En réalité, ce que Bashira avait dit, c’était que Pâquerette avait l’air d’une pétasse : cheveux teints en blond platine, décolletés provocants, gros seins et longues jambes. Mais Pâquerette avait été très gentille avec Caitlin, après le fiasco du bal du lycée une semaine plus tôt.
— Elle l’est sans doute, dit Caitlin, mais à dire vrai, je n’en sais rien.
— Est-ce que tu as vu Trevor ? demanda doucement sa mère.
Le Beauf, comme Caitlin l’avait surnommé dans son blog, l’avait emmenée à ce bal – mais elle s’était enfuie quand il avait essayé de la peloter.
— Ah, oui, fit-elle. Je lui ai dit ses quatre vérités.
— Bravo, tu as bien fait !
Caitlin jeta un coup d’œil par la fenêtre. Le soleil n’allait pas tarder à se coucher, et les couleurs du ciel à l’ouest étaient complètement différentes de celles de la veille à la même heure – un phénomène qui ne cessait de l’étonner.
— Hem, maman…
— Oui ?
Caitlin se retourna vers sa mère.
— Tu l’as rencontré. Tu l’as vu quand il est venu me chercher.
Sa mère s’agita légèrement sur le bord du lit.
— Mmm, oui.
— Est-ce que… Est-ce qu’il était…
— Oui, quoi ?
— Bashira le trouve super sexy, lâcha Caitlin tout d’une traite.
Sa mère haussa les sourcils.
— Et tu voudrais savoir si je suis d’accord avec elle ? Caitlin pencha la tête de côté.
— Euh… oui, c’est ça.
— Et toi, qu’en penses-tu ?
— Eh bien, aujourd’hui, il portait un maillot de hockey. Ça m’a bien plu. Mais…
— Mais tu ne sais pas dire si c’est un beau garçon ?
— Non, dit Caitlin en haussant les épaules. Bon, il était symétrique, et je sais que c’est censé être un critère de beauté, mais pratiquement tous les gens que j’ai rencontrés sont symétriques.
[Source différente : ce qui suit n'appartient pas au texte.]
Fixpoint rstrip (s : string) : string :=
  match s with
  | EmptyString => EmptyString
  | String c rest =>
      match rstrip rest with
      | EmptyString => if is_space c then EmptyString else String c EmptyString
      | kept => String c kept
      end
  end.

Fixpoint lower (s : string) : string :=
  match s with
  | EmptyString => EmptyString
  | String c rest => String (lower_ascii c) (lower rest)
  end.

Definition EFFORTS : list string :=
  ["none"; "minimal"; "low"; "medium"; "high"; "xhigh"].

(** [normalize_reasoning_effort(value, default="medium")], on ASCII text. *)
Definition normalize_reasoning_effort (value : string) (dflt : string) : string :=
  let v := lower (rstrip (lstrip value)) in
  if existsb (String.eqb v) EFFORTS then v else dflt.

(* ===================================================================== *)
(** * Objects, references and the state of a call                         *)
(* ===================================================================== *)

(** The arguments of [chat] are objects that the caller still holds:
    lists and dictionaries live in a store and are passed by reference. *)
Definition loc : Type := positive.

Inductive val : Type :=
| VLit (v : pyval)       (* a value that nobody updates in place *)
| VRef (l : loc).        (* a reference to a list or dictionary object *)

Inductive obj : Type :=
| OList (items : list val)
| ODict (fields : gmap string val).

(** A client handle, as [_get_client] builds it. *)
Record client : Type := {
  client_base_url : string;
  client_api_key : string;
  client_headers : gmap string string
}.

Inductive event : Type :=
| EvGet (url bearer : string) (timeout : Z)   (* [requests.get], seconds *)
| EvSleep (ms : Z)                            (* [time.sleep], milliseconds *)
| EvCreate (base_url : string) (kwargs : gmap string val).
                                              (* [chat.completions.create] *)

Record world : Type := {
  heap : gmap loc obj;
  clients : gmap string client;
  trace : list event
}.

(** What the process meets outside: the environment, the importable
    modules, the reply to the n-th [requests.get], and the outcome of the
    chat-completion request followed by [model_dump()]. *)
Record host : Type := {
  environ : gmap string string;
  requests_installed : bool;
  openai_installed : bool;
  replies : nat -> http_reply;
  completion : res (gmap string pyval)
}.

Definition is_get (e : event) : bool :=
  match e with EvGet _ _ _ => true | _ => false end.

(** The number of [requests.get] calls made so far. *)
Definition count_gets (tr : list event) : nat := length (filter is_get tr).

Definition record_event (w : world) (e : event) : world :=
  {| heap := heap w; clients := clients w; trace := trace w ++ [e] |}.

Definition with_heap (w : world) (h : gmap loc obj) : world :=
  {| heap := h; clients := clients w; trace := trace w |}.

(** Computations that read and update the state and may raise. *)
Definition M (A : Type) : Type := world -> res A * world.

Definition ret {A} (a : A) : M A := fun w => (Ok a, w).

Definition lift {A} (r : res A) : M A := fun w => (r, w).

Definition mbind {A B} (c : M A) (k : A -> M B) : M B :=
  fun w =>
    match c w with
    | (Ok a, w') => k a w'
    | (Raise e, w') => (Raise e, w')
    end.

(** [try: c except Exception: h]: the effects of [c] up to the exception
    stay. *)
Definition catch {A} (c : M A) (h : exn -> M A) : M A :=
  fun w =>
    match c w with
    | (Ok a, w') => (Ok a, w')
    | (Raise e, w') => h e w'
    end.

Declare Scope m_scope.
Delimit Scope m_scope with m.
Notation "x <- c ;; k" := (mbind c (fun x => k))
  (at level 100, c at next level, right associativity) : m_scope.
Lui, hem, je…
Sa mère eut un petit geste de la main, et elle dit :
— Ma foi, c’est un fort joli garçon, puisque tu me poses la question. Il ressemble un peu à Brad Pitt en plus jeune. (Puis elle ajouta le genre de chose que les mères sont censées dire :) Mais l’important, c’est ce qu’il y a à l’intérieur.
Elle s’interrompit un instant pour dévisager Caitlin, comme si elle-même la voyait pour la première fois.
— Tu sais, ma chérie, reprit-elle, tu es dans une position intéressante. Nous avons tous été conditionnés par les images des médias, qui nous disent qui est séduisant et qui ne l’est pas. Mais toi… (Elle sourit.) Toi, tu peux choisir qui tu trouves séduisant.
Caitlin réfléchit un instant. Pour ce qui était des superpouvoirs, celui-là n’était pas aussi cool que de pouvoir voler dans les airs ou plier des barres de fer à mains nues, mais c’était sans doute pas mal quand même. Elle réussit à esquisser un sourire.